I drive a hybrid minivan, which is fantastic for driving kids all over town and living 15 minutes from anywhere in a solar-powered home.
But for 11-hour rides following Thanksgiving with out-of-state family, we still rely on the power-packed punch of a petroleum product. It ensures we get bathroom stops, anyway.
As we approached the Blues Mountains, my husband pulled an Elissa move: he completely missed his exit! It was our last chance for fuel before 40 miles of mountain pass.
In his dismay, he briefly contemplated cutting through the grassy median. I silently prayed. Our youngest was certain he knew what we should do. And Google was no help at all.
My imagination kindled, I envisioned my husband in his flip-flops, cargo shorts, and jewel-toned polo. He would make for an interesting pedestrian if our tank reached empty before we reached the snowy summit. But, hey, he might look harmless enough that someone would offer him a ride.
A tiny exit appeared, leading to nowhere we wanted to go, BUT–in the other direction was an on-ramp that allowed us to backtrack. We took the first available exit after that, which took us a ways to a gas station we had never visited. (I’m going to make this a long story; go ahead and take a seat).
So I’m re-filling water bottles while waiting for four kids to cycle through the single bathroom (a terrible idea on a full bladder), when I overhear the guy at the register apologizing to a man because they don’t sell gas cans. The man thanks him all the same and heads for the next station which is a “good bet” for success…and another mile away.
Because I assume everything is my business, I shout across the store to the employee, “So that guy needs gas, but you guys don’t sell gas cans?” Indeed. Google reviews, here I come.
Well.
I am never so overburdened that I can’t volunteer my husband to lend a hand. He and our eldest had just gone back out to the van, so I call him from the waiting-for-the-toilet line. He was about to call me with the same question–can we help this man?
The matter is settled. Our 17-year-old will act as security detail, and my husband will have a new best friend. Nothing can possibly go wrong. So I pray some more.
After settling my more pressing business, the kids and I settle down in the gas station cafe with the rare treat of self-dispensed drinks and Jo-Jo’s from the hot window case.
My husband makes sure the guy gets 2 gallons at the station down the road (he learned from a similar situation growing up that 1 gallon isn’t enough to sate a mini-van’s thirst), and then he calls me to discuss phase 2.
Except that I’ve missed the call, and as I call him back, I wonder if a desperate plea for help has gone unanswered.
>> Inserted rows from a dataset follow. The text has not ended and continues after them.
Lemma touch_ok_sublist state kept : kept `sublist_of` TouchState.windows state -> touch_ok state -> touch_ok (state <| TouchState.windows := kept |>).
Proof.
  intros Hs [Hn Hf]. split; simpl.
  - eapply sublist_NoDup; [exact Hn|]. exact (fmap_sublist TouchState.windowHandle _ _ Hs).
  - rewrite Forall_forall in *. intros x Hx. apply Hf. by eapply elem_of_sublist.
Qed.

Lemma update_touch_keeps s v displayId s' : update_touch s v displayId = Some s' -> keeps s s' /\ entries s' = entries s.
Proof.
  unfold update_touch. intros E. destruct (InputDispatcher.lookup_list _ _) as [state|] eqn:El; [|by simplify_eq].
  destruct (remove_touched _ _ _ _) as [[kept s1]|] eqn:E1; [|done]. simplify_eq. destruct (remove_touched_spec _ _ _ _ _ _ E1) as (Hk & Hs & w & -> & [[= Et _ _ _] _]). split; [|done].
  etrans; [exact Hk|]. apply keeps_quiet; [quiet|]. apply (sim_update (lower (v 0%nat))); [|by apply fewer_same]. simpl. intros Hok. apply assign_Forall; [|exact Hok]. apply touch_ok_sublist; [done|]. eapply touches_lookup; [exact Hok|]. simpl. by rewrite Et.
Qed.

Lemma release_channels_touches hs : forall d, standing (release_channels hs d) = standing d.
Proof. induction hs as [|h hs IH]; intros d; [done|]. cbn. etrans; [apply IH|]. by destruct (hasWindowHandleLocked d h). Qed.

Lemma update_handle_touches channels displayId ids r g : standing (update_handle channels displayId ids r g).1 = standing r.1.
Proof. unfold update_handle. destruct (_ || _); [done|]. destruct (old_handle _ _); [|done]. by destruct (_ =? _). Qed.

Lemma update_windows_touches channels d gs displayId : standing (updateWindowHandlesForDisplayLocked channels d gs displayId) = standing d.
Proof.
  unfold updateWindowHandlesForDisplayLocked. destruct gs as [|g0 gs0]; [done|]. generalize (g0 :: gs0) as gs. intros gs. cbv zeta.
  set (ids := map _ _). clearbody ids. match goal with |- standing (?r.1 <| _ := _ |>) = _ => change (standing r.1 = standing (d, @nil Z).1) end. generalize (d, @nil Z) as r.
  induction gs as [|g gs IH]; intros r; [done|]. cbn [foldl]. etrans; [apply IH|apply update_handle_touches].
Qed.

Lemma windows_keeps addr `{!Inj (=) (=) addr} s v i gs displayId s' : newAddress (v 0%nat) = addr -> setInputWindowsLocked s v i gs displayId = Some s' -> fresh_from addr i s ->
  keeps s s' /\ fresh_from addr (S (S i)) s'.
Proof.
  unfold setInputWindowsLocked. intros Ea E Hf. set (s1 := on_shared _ s) in E. assert (H1 : keeps s s1) by (apply (keeps_touches (lower (v 0%nat))), update_windows_touches).
  assert (Hf1 : fresh_from addr i s1) by (by eapply fresh_same). clearbody s1. set (s2 := if _ : bool then s1 else _) in E.
  assert (H2 : keeps s1 s2) by (unfold s2; case_match; [done|by apply (keeps_touches (lower (v 0%nat)))]). assert (Hf2 : fresh_from addr i s2) by (unfold s2; case_match; [done|by eapply fresh_same]). clearbody s2.
  destruct (change_focus _ _ _ _ _ _) as [s3|] eqn:E3; cbn [mbind option_bind] in E; [|done]. destruct (change_focus_keeps addr _ _ _ _ _ _ _ Ea E3 Hf2) as [H3 Hf3].
  destruct (update_touch _ _ _) as [s4|] eqn:E4; cbn [mbind option_bind] in E; [|done]. destruct (update_touch_keeps _ _ _ _ E4) as [H4 He4]. simplify_eq.
  split; [|eapply fresh_same; [exact He4|done]]. etrans; [exact H1|]. etrans; [exact H2|]. etrans; [exact H3|]. etrans; [exact H4|]. apply (keeps_touches (lower (v 0%nat))), release_channels_touches.
Qed.

Lemma set_displays_keeps addr `{!Inj (=) (=) addr} V gs : (forall n j, newAddress (V n j) = addr) -> forall s n s', set_displays s V n gs = Some s' -> fresh_from addr (n * 2) s -> keeps s s'.
Proof.
  intros Ea. induction gs as [|[displayId g] gs IH]; intros s n s' E Hf; cbn [set_displays] in E; [by simplify_eq|].
  destruct (setInputWindowsLocked _ _ _ _ _) as [s1|] eqn:E1; cbn [mbind option_bind] in E; [|done]. destruct (windows_keeps addr _ _ _ _ _ _ (Ea n 0%nat) E1 Hf) as [Hk Hf1].
  etrans; [exact Hk|]. eapply IH; [exact E|]. eapply fresh_weaken; [|exact Hf1]. lia.
Qed.

(** *** Arrivals *)

Lemma enqueue_spec s currentTime a x b s' : enqueueInboundEventLocked s currentTime a x = Some (b, s') -> Entry.is_focus x = false /\ mInboundQueue s' = mInboundQueue s ++ [a] /\
  mPendingEvent s' = mPendingEvent s /\ entries s' = entries s /\ mDispatchFrozen s' = mDispatchFrozen s /\ thread s' = thread s /\ awake s' = awake s /\ (mInboundQueue s = [] -> b = true).
Proof.
  unfold enqueueInboundEventLocked, Entry.is_focus. intros E. destruct (Entry.event x) as [k|m| | |]; try done.
  - repeat case_match; simplify_eq; repeat split; try done; intros ->; by rewrite bool_decide_true.
  - destruct (shouldPruneInboundQueueLocked _ _ _) as [[b1 s1]|] eqn:E1; [|done].
    destruct (prune_spec _ _ _ _ _ E1) as [-> | ->]; destruct b1; simplify_eq; repeat split; try done; intros ->; by rewrite bool_decide_true.
  - simplify_eq. repeat split; try done. intros ->. by rewrite bool_decide_true.
  - simplify_eq. repeat split; try done. intros ->. by rewrite bool_decide_true.
Qed.

Lemma enqueue_new_spec v `{!Inj (=) (=) (newAddress v)} xs : forall s i s', enqueue_new s v i xs = Some s' -> fresh_from (newAddress v) i s -> Forall (fun x => valid_event (Entry.event x)) xs ->
  let new := map (newAddress v) (seq i (length xs)) in
  mInboundQueue s' = mInboundQueue s ++ new /\ mPendingEvent s' = mPendingEvent s /\ extends (entries s) (entries s') /\ mDispatchFrozen s' = mDispatchFrozen s /\ thread s' = thread s /\
  Forall (fun a => is_Some (entries s' !! a) /\ focus_at (entries s') a = false) new /\
  (awake s = true -> awake s' = true) /\ (mInboundQueue s = [] -> xs <> [] -> awake s' = true) /\
  (forall k x, xs !! k = Some x -> exists x', entries s' !! newAddress v (i + k) = Some x' /\ same_event (Entry.event x) (Entry.event x')).
Proof.
  induction xs as [|x xs IH]; intros s i s' E Hf Hv; cbn [enqueue_new] in E.
  { simplify_eq. simpl. rewrite app_nil_r. by split_and!. }
  set (a := newAddress v i) in *. set (s1 := s <| entries := <[a := x]> (entries s) |>) in E. apply Forall_cons in Hv as [Hx Hv].
  destruct (enqueueInboundEventLocked s1 _ a x) as [[b s2]|] eqn:E1; [|done]. destruct (enqueue_spec _ _ _ _ _ _ E1) as (Hfo & Hq2 & Hp2 & He2 & Hfr2 & Ht2 & Ha2 & Hb).
  set (s3 := if b then wake s2 else s2) in E. assert (He3 : entries s3 = <[a := x]> (entries s)) by (unfold s3; destruct b; exact He2).
  destruct (IH s3 (S i) s' E) as (Hq & Hp & He & Hfr & Ht & Hnew & Ha & Hempty & Hat); [by eapply fresh_next|done|].
  assert (Hext : extends (entries s) (entries s3)) by (rewrite He3; apply extends_insert; [apply Hf; lia|done]).
  assert (Hs3 : mInboundQueue s3 = mInboundQueue s ++ [a] /\ mPendingEvent s3 = mPendingEvent s /\ mDispatchFrozen s3 = mDispatchFrozen s /\ thread s3 = thread s) by (unfold s3; destruct b; done).
  destruct Hs3 as (Hq3 & Hp3 & Hf3 & Ht3). cbn [length seq map]. fold a. rewrite Hq, Hq3, <- app_assoc. split_and!; try congruence; [done|by etrans| | | |].
  - constructor; [|done]. assert (Hl : is_Some (entries s3 !! a)) by (rewrite He3; by rewrite lookup_insert_eq). split; [destruct Hl as [y Hy]; destruct (ext_old _ _ He a y Hy) as (y' & Hy' & _); by exists y'|].
    rewrite (focus_at_ext _ _ _ He Hl). unfold focus_at. rewrite He3, lookup_insert_eq. done.
  - intros Hw. apply Ha. unfold s3. destruct b; [done|]. by rewrite Ha2.
  - intros Hnil _. apply Ha. unfold s3. by rewrite (Hb Hnil).
  - intros [|k] y Hy; simpl in Hy; [|rewrite <- plus_n_Sm; by apply Hat]. simplify_eq. rewrite Nat.add_0_r. apply (ext_old _ _ He a y). by rewrite He3, lookup_insert_eq.
Qed.

(** ** Every call *)

(** an event that nobody has taken will be: the thread has been woken up or wakes up at once,
    or it is stopped, or another event is before it *)
Definition attended (s : t) : Prop :=
  awake s = true \/ mDispatchFrozen s = true \/ is_Some (mPendingEvent s) \/ mInboundQueue s = [] \/
  match thread s with Polling next => next <= LONG_LONG_MIN | Commands next ran => ran = true \/ next <= LONG_LONG_MIN end.

(** the events that wait are the last ones of those that waited and of the new ones *)
Record advances (new : list Z) (s s' : t) : Prop := {
  adv_steps : inv (world s) -> touch_inv (world s) -> rtc InputSystem.step (world s) (world s');
  adv_queue : queue_ok s -> queue_ok s' /\ waiting s' `suffix_of` waiting s ++ new;
  adv_attended : attended s -> attended s';
  adv_owed : inv (world s) -> touch_inv (world s) -> queue_ok s -> owed s -> owed s' }.

Lemma sim_steps w w' : sim w w' -> inv w -> touch_inv w -> rtc InputSystem.step w w'.
Proof. intros H Hi Ht. by apply H. Qed.

Lemma advances_keeps s s' : keeps s s' -> (attended s -> attended s') -> advances [] s s'.
Proof.
  intros Hk Ha. split; [by apply sim_steps, keeps_sim| |done|by apply keeps_owed]. intros Hok. destruct (keeps_queue _ _ Hk Hok) as [Hok' ->]. by rewrite app_nil_r.
Qed.

Lemma advances_quiet s s' : quiet s s' -> sim (world s) (world s') -> advances [] s s'.
Proof.
  intros Hq Hs. apply advances_keeps; [by apply keeps_quiet|]. destruct Hq as [Qq Qp _ Qf Qt Qa]. unfold attended. rewrite Qq, Qp, Qf, Qt. intros [H|H]; [left; auto|by right].
Qed.

Lemma advances_woken s s' : keeps s s' -> awake s' = true -> advances [] s s'.
Proof. intros Hk Ha. apply advances_keeps; [done|by left]. Qed.

Lemma advances_below b w s : sim (world s) w -> advances [] s (below b w s).
Proof. intros Hs. apply advances_quiet; [|done]. split; try done; destruct b; done. Qed.

(** the queue is emptied *)
Lemma advances_empty s s' : sim (world s) (world s') -> entries s' = entries s -> mPendingEvent s' = None -> mInboundQueue s' = [] ->
  (forall a i, a ∈ line s -> injected_by (entries s) a i -> ~ undecided (world s') i) -> advances [] s s'.
Proof.
  intros Hs He Hp Hq Hr. assert (Hl : line s' = []) by (unfold line; by rewrite Hp, Hq).
  split; [by apply sim_steps| |right; right; right; by left|intros Hi Ht _; apply owed_from; [by apply Hs|by rewrite He|]; intros a i [_ Ha]%list_elem_of_filter Hia Hu; by destruct (Hr a i)].
  intros [V K F P]. split; [split|].
  - by rewrite He.
  - rewrite Hl. constructor.
  - exists [], []. by rewrite Hq.
  - congruence.
  - unfold waiting. rewrite Hl. apply suffix_nil.
Qed.

Lemma quiet_release a s : quiet s (releaseInboundEventLocked a s).
Proof. unfold releaseInboundEventLocked, addRecentEventLocked. destruct (at_address s a); case_bool_decide; quiet. Qed.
But he and his new best friend answer. It turns out the man walked 12 miles down the mountain pass,* and if we all squeeze in, we can safely return him to his stranded vehicle. Seven seat belts for seven bruhs.
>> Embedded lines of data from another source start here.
(* ===== verification/InputScenarios.v ===== *)
(** * Runs of the input dispatcher

    Concrete sets of bits, instances of the interfaces of PointerCoords.v in which bit 0 is
    the most significant one, and a small world on which the statements about the dispatcher
    are evaluated: two windows of one display, each with a channel, and a touch screen. *)

From S2P Require Import Prelude Region PointerCoords InputEvents InputState InputProtocol InputConnection InputStreams InputCancel InputTransfer InputOperations InputDispatcher InputTargets InputTouch InputSystem.

Module Msb32.

Definition hasBit (b n : Z) : bool := (0 <=? n) && (n <? 32) && Z.testbit b (31 - n).
Definition members (b : Z) : list Z := bits_below (hasBit b) 32.

Lemma hasBit_lor a b n : hasBit (Z.lor a b) n = hasBit a n || hasBit b n.
Proof. unfold hasBit. rewrite Z.lor_spec. btauto. Qed.

Lemma hasBit_zero n : hasBit 0 n = false.
Proof. unfold hasBit. rewrite Z.bits_0. apply andb_false_r. Qed.

Lemma hasBit_range b n : hasBit b n = true -> 0 <= n < 32.
Proof. unfold hasBit. intros H. bool_to_prop. lia. Qed.

Lemma marked_bit b n m : 0 <= n < 32 -> 0 <= m < 32 -> hasBit (Z.lor b (Z.shiftl 1 (31 - n))) m = (m =? n) || hasBit b m.
Proof.
  intros Hn Hm. unfold hasBit. rewrite Z.lor_spec, Z.shiftl_1_l, Z.pow2_bits_eqb by lia.
  rewrite (proj2 (Z.leb_le 0 m)), (proj2 (Z.ltb_lt m 32)) by lia. simpl. rewrite orb_comm. f_equal.
  destruct (m =? n) eqn:E; bool_to_prop; [apply Z.eqb_eq|apply Z.eqb_neq]; lia.
Qed.

Lemma cleared_bit b n m : 0 <= n < 32 -> 0 <= m < 32 -> hasBit (Z.ldiff b (Z.shiftl 1 (31 - n))) m = negb (m =? n) && hasBit b m.
Proof.
  intros Hn Hm. unfold hasBit. rewrite Z.ldiff_spec, Z.shiftl_1_l, Z.pow2_bits_eqb by lia.
  rewrite (proj2 (Z.leb_le 0 m)), (proj2 (Z.ltb_lt m 32)) by lia. simpl. rewrite andb_comm. do 2 f_equal.
  destruct (m =? n) eqn:E; bool_to_prop; [apply Z.eqb_eq|apply Z.eqb_neq]; lia.
Qed.

#[global] Program Instance bits : BitSet32.ops := {|
  BitSet32.hasBit := hasBit;
  BitSet32.count := fun b => Z.of_nat (length (members b));
  BitSet32.isEmpty := fun b => bool_decide (members b = []);
  BitSet32.firstMarkedBit := fun b => default 32 (head (members b));
  BitSet32.markBit := fun b n => Z.lor b (Z.shiftl 1 (31 - n));
  BitSet32.clearBit := fun b n => Z.ldiff b (Z.shiftl 1 (31 - n)) |}.
Next Obligation. apply hasBit_range. Qed.
Next Obligation. done. Qed.
Next Obligation. intros b. apply bool_decide_eq_true. Qed.
Next Obligation. intros b n H. unfold members. by rewrite H. Qed.
Next Obligation. apply hasBit_zero. Qed.
Next Obligation. apply marked_bit. Qed.
Next Obligation. apply cleared_bit. Qed.
Next Obligation. apply hasBit_lor. Qed.

End Msb32.

Module Msb64.

Definition hasBit (b n : Z) : bool := (0 <=? n) && (n <? 64) && Z.testbit b (63 - n).

Lemma hasBit_mark b n m : 0 <= n < 64 -> 0 <= m < 64 -> hasBit (Z.lor b (Z.shiftl 1 (63 - n))) m = (m =? n) || hasBit b m.
Proof.
  intros Hn Hm. unfold hasBit. rewrite Z.lor_spec, Z.shiftl_1_l, Z.pow2_bits_eqb by lia.
  rewrite (proj2 (Z.leb_le 0 m)), (proj2 (Z.ltb_lt m 64)) by lia. simpl. rewrite orb_comm. f_equal.
  destruct (m =? n) eqn:E; bool_to_prop; [apply Z.eqb_eq|apply Z.eqb_neq]; lia.
Qed.

Lemma hasBit64_zero n : hasBit 0 n = false.
Proof. unfold hasBit. rewrite Z.bits_0. apply andb_false_r. Qed.

#[global] Program Instance bits : BitSet64.ops := {|
  BitSet64.hasBit := hasBit;
  BitSet64.count := fun b => Z.of_nat (length (bits_below (hasBit b) 64));
  BitSet64.isEmpty := fun b => bool_decide (bits_below (hasBit b) 64 = []);
  BitSet64.getIndexOfBit := fun b n => Z.of_nat (length (bits_below (hasBit b) n));
  BitSet64.markBit := fun b n => Z.lor b (Z.shiftl 1 (63 - n)) |}.
Next Obligation. apply hasBit64_zero. Qed.
Next Obligation. done. Qed.
Next Obligation. intros b. apply bool_decide_eq_true. Qed.
Next Obligation. done. Qed.
Next Obligation. apply hasBit_mark. Qed.

End Msb64.

Import InputDispatcher.

(** ** Running *)

Fixpoint run (w : t) (calls : list (env * call)) : option t :=
  match calls with
  | [] => Some w
  | (v, x) :: rest => w ← perform w v x; run w rest
  end.

Lemma run_app l l' w : run w (l ++ l') = w' ← run w l; run w' l'.
Proof. revert w; induction l as [|[v x] l IH]; intros w; simpl; [done|]. destruct (perform w v x); simpl; [apply IH|done]. Qed.

(** ** The world *)

Definition window (token : Z) : InputWindowInfo.t :=
  InputWindowInfo.mk token token 0 2 5000000000 0 0 100 100 F32.one F32.one F32.one Region.new true true true false false 1000 1000 0 0 (-1) 1.

Definition touch_state : TouchState.t := TouchState.mk true false 1 4098 0 [TouchState.touched 1 257 0] [] [].

Definition config : Dispatcher.t :=
  Dispatcher.mk 1 [] [] ∅ {[1 := window 10; 2 := window 20]} [(0, [1; 2])] {[0 := 1]} 0 false [(0, touch_state)] ∅ None None 0 5000000000 None None ∅.

Definition w0 : t := mk config ∅ [] ∅ [] [] None.

Lemma touch_state_ok : touch_ok touch_state.
Proof. split; [vm_compute; repeat constructor; set_solver|]. repeat constructor. Qed.

Lemma w0_initial : initial w0.
Proof. do 4 (split; [done|]). apply Forall_singleton, touch_state_ok. Qed.

Definition channel1 : InputChannel.t := InputChannel.mk 1 10 5.
Definition channel2 : InputChannel.t := InputChannel.mk 2 20 6.

(** time [n], sockets that take everything *)
Definition at_time (n : Z) : env :=
  environment n (fun _ => choices (fun i => 1000 + i) (fun i => 2000 + i)) (fun _ i => 3000 + Z.of_nat i) (fun _ j i => 4000 + Z.of_nat i) (fun _ _ => InputPublisher.Complete).

(** sockets with the result [r] *)
Definition sending (r : InputPublisher.send_result) (n : Z) : env :=
  environment n (fun _ => choices (fun i => 1000 + i) (fun i => 2000 + i)) (fun _ i => 3000 + Z.of_nat i) (fun _ j i => 4000 + Z.of_nat i) (fun _ _ => r).

Definition finger (i : Z) : pointer := touch (properties i 1) PointerCoords.empty.

Definition motion (source action : Z) (pointers : list pointer) : MotionEntry.t :=
  MotionEntry.mk 7 0 0 1 source 0 action 0 0 0 0 0 0 F32.one F32.one F32.zero F32.zero 0 pointers None.

Definition TOUCHSCREEN : Z := 4098.

Definition key (action keyCode flags : Z) : KeyEntry.t := KeyEntry.mk 8 0 0 1 257 0 action flags keyCode 0 0 0 0 None.

(** a target that is the whole window *)
Definition whole : InputTarget.t := InputTarget.new <| InputTarget.flags := 257 |>.

Definition registered : list (env * call) := [(at_time 0, Register 100 channel1); (at_time 0, Register 101 channel2)].
Definition touched_down : list (env * call) := registered ++ [(at_time 1, Dispatch 50 (Motion (motion TOUCHSCREEN AMOTION_EVENT_ACTION_DOWN [finger 0])) [(10, whole)])].

Definition world (calls : list (env * call)) : t := default w0 (run w0 calls).

Lemma reachable_start : reachable (world []).
Proof. exists w0. split; [apply w0_initial|constructor]. Qed.

(** one more call *)
Lemma reachable_next calls v x : is_Some (run w0 calls) -> reachable (world calls) -> legal (world calls) x -> is_Some (perform (world calls) v x) -> reachable (world (calls ++ [(v, x)])).
Proof.
  intros [w Ew] (w1 & Hi & Hs) Hl [w' E']. exists w1. split; [done|]. eapply rtc_r; [exact Hs|]. exists v, x. split; [done|].
  unfold world in *. rewrite run_app, Ew in *. simpl in *. rewrite E'. done.
Qed.

Ltac evaluates := vm_compute; eexists; reflexivity.

Lemma registered_reachable : reachable (world registered).
Proof.
  apply (reachable_next [(at_time 0, Register 100 channel1)]); [evaluates| |vm_compute; reflexivity|evaluates].
  apply (reachable_next []); [evaluates|apply reachable_start|vm_compute; reflexivity|evaluates].
Qed.

Lemma whole_ok : target_ok whole.
Proof. intros H. vm_compute in H. discriminate. Qed.

Lemma touched_down_reachable : reachable (world touched_down).
Proof.
  apply reachable_next; [evaluates|apply registered_reachable| |evaluates].
  split; [vm_compute; reflexivity|]. split; [done|]. repeat constructor. apply whole_ok.
Qed.

Example touched_down_sent : (fun c => map message_view (Connection.channel c)) <$> (connections (world touched_down) !! 100) = Some [Some ((1, 4098, 0), 0)].
Proof. vm_compute. reflexivity. Qed.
So we pile in, I meet George, and then I do what any self-respecting mom would do: I offer him food and drink while improvising a shank out of our vehicle escape tool.

I ask him about his travels, and we learn he was on his way back to New York, where he works with a gifted keyboard/synthesizer musician named Tom. He had gone to Portland to ensure the safety of a woman he has some connection to and feared for (but “obviously, six weeks was long enough, since she was half [his] age”). Huh.
In all fairness, he graciously thanked us repeatedly, and after about a dozen miles, the car he had described materialized.** I was beginning to wonder how many times he would say, “This is starting to look familiar” before we would have to call his bluff, bind him with my son’s friendship bracelet materials, and deliver him for a bounty to local authorities.
Not today, it would seem.
We pulled over a safe distance. He insisted there was no need to get him to the other side of the freeway; he would cross the dividing rail and be on his way.

Better him than us, I thought in relief.
The truth is, I didn’t ever feel suspicious or worried, even with his odd reason for being in Portland. A lot of women are in scary situations and need a big teddy bear disguised as a mountain man to ward off abusive exes. Who knows?
Anyway, I do believe we missed our intended exit as an answer to prayer, but in the retelling, I just can’t pass up the opportunity to make a sweet story a little bit salty. So if you think you can’t make a difference because you aren’t in a position to pick up that guy trudging down the interstate, go ahead and pray for him. Maybe you’re the one whose prayer we answered today.
*My husband read the story and corrected this detail. He hitchhiked those twelve miles. Not so hard on the soles, then, but still quite a feat. Ha. Ha.
**I took notes, just in case. It was a maroon(ed) Toyota Sienna with 130,000 miles that he bought from a kind, older man at an auction in San Diego when he decided to head to Buffalo for half the living costs and has now put 20,000 miles on it, along with fixing the brakes and a few other things. That I remember this many details with my ADHD is itself a Thanksgiving miracle.

(The title of this post comes from Twenty One Pilots’ Oldies Station, probably my favorite TØP “you can live through the ups and downs” song.)